● **REQUIREMENT**
Pick each line containing "JavaScript" out of the records.

[Saved entries]
········
(** * SureMark truth-seeking agent: post processing and dedup pipeline

    A shallow embedding of [src/post-processor.ts], [src/database.ts],
    [src/x-api.ts], the message templates of [src/config.ts] and the
    [tweet] and [batch] command actions of [src/index.ts], followed by the
    properties of the pipeline that the specification states.

    Conventions.  A JavaScript string is the list of its UTF-16 code
    units.  Asynchronous code is run to completion, one call after the
    other, as the single-threaded program does.  Everything outside the
    repository (the URL constructor, the HTTP client and HTML parser, the
    store driver, the posting API, the clock) is a parameter: the URL
    constructor is a function fixed for the whole development, the others
    are the fields of an environment [Env] that says how each external
    call of one run answers. *)

From Stdlib Require Import List Arith NArith ZArith Lia Bool String Ascii DecimalString.
Import ListNotations.

(* ================================================================== *)
(** * JavaScript strings and the string primitives the code uses *)
(* ================================================================== *)

Module JS.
········
● **THE COMPLETED TASK**
    Conventions.  A JavaScript string is the list of its UTF-16 code
(** * JavaScript strings and the string primitives the code uses *)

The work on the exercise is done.